Lemma canonical_contributes (line k ip : string) :
  contributes_canonical line k ip -> contributes line k ip.
Proof.
  intros (mac & Hlen & Hip & Hmac & Hquad & Hcanon & Hk).
  exists mac. repeat split; try assumption.
  - exists (list_ascii_of_string ip), []. rewrite app_nil_r. split; [reflexivity|exact Hquad].
  - apply begins_with_mac. apply canonical_groups_class in Hcanon as [Hl Hall].
    rewrite firstn_all2 by lia. split; [lia|exact Hall].
Qed.

(** C8 as stated fails: that line contributes an entry although its third
    field is not a canonical colon-separated MAC. *)
Lemma parse_arp_table_canonical_counterexample :
  ~ (parse_arp_table raw_without_colons !! "aaaaaaaaaaaaaaaaa"%string = Some "10.0.0.1"%string <->
     exists line, In line (splitlines raw_without_colons) /\
                  contributes_canonical line "aaaaaaaaaaaaaaaaa" "10.0.0.1").
Proof.
  intros [Hfwd _].
  destruct Hfwd as (line & Hin & mac & _ & _ & Hmac & _ & Hcanon & _).
  - vm_compute. reflexivity.
  - destruct Hin as [<- | []].
    vm_compute in Hmac. injection Hmac as <-.
    vm_compute in Hcanon. discriminate.
Qed.

(** A later line for the same MAC replaces the earlier entry, and the
    pattern tests look at the beginning of a field only. *)
Example parse_last_line_wins :
  parse_arp_table ("1 10.0.0.1 00:50:56:AA:68:16 a" ++ newline ++
                   "1 10.0.0.2/24 00:50:56:aa:68:16 b")%string
  !! "00:50:56:aa:68:16"%string = Some "10.0.0.2/24"%string.
Proof. vm_compute. reflexivity. Qed.

Example splitlines_ex :
  splitlines ("a" ++ newline ++ newline ++ "b c" ++ newline)%string = ["a"; ""; "b c"]%string.
Proof. reflexivity. Qed.

Example splitlines_crlf :
  splitlines (String (ascii_of_N 97) (String (ascii_of_N 13) (String (ascii_of_N 10)
             (String (ascii_of_N 98) (String (ascii_of_N 13) EmptyString)))))
  = ["a"; "b"]%string /\
  splitlines (String (ascii_of_N 97) (String (ascii_of_N 10) (String (ascii_of_N 13)
             (String (ascii_of_N 98) EmptyString))))
  = ["a"; ""; "b"]%string /\
  splitlines newline = [""%string] /\
  splitlines "" = [].
Proof. repeat split; reflexivity. Qed.

Example split_ex : split "  x  10.0.0.1 00:50:56:AA:68:16   vtep " =
                   ["x"; "10.0.0.1"; "00:50:56:AA:68:16"; "vtep"]%string.
Proof. reflexivity. Qed.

Task
For every line of the material that holds the word "EmptyString", make a copy.

Worked solution
             (String (ascii_of_N 98) (String (ascii_of_N 13) EmptyString)))))
             (String (ascii_of_N 98) EmptyString))))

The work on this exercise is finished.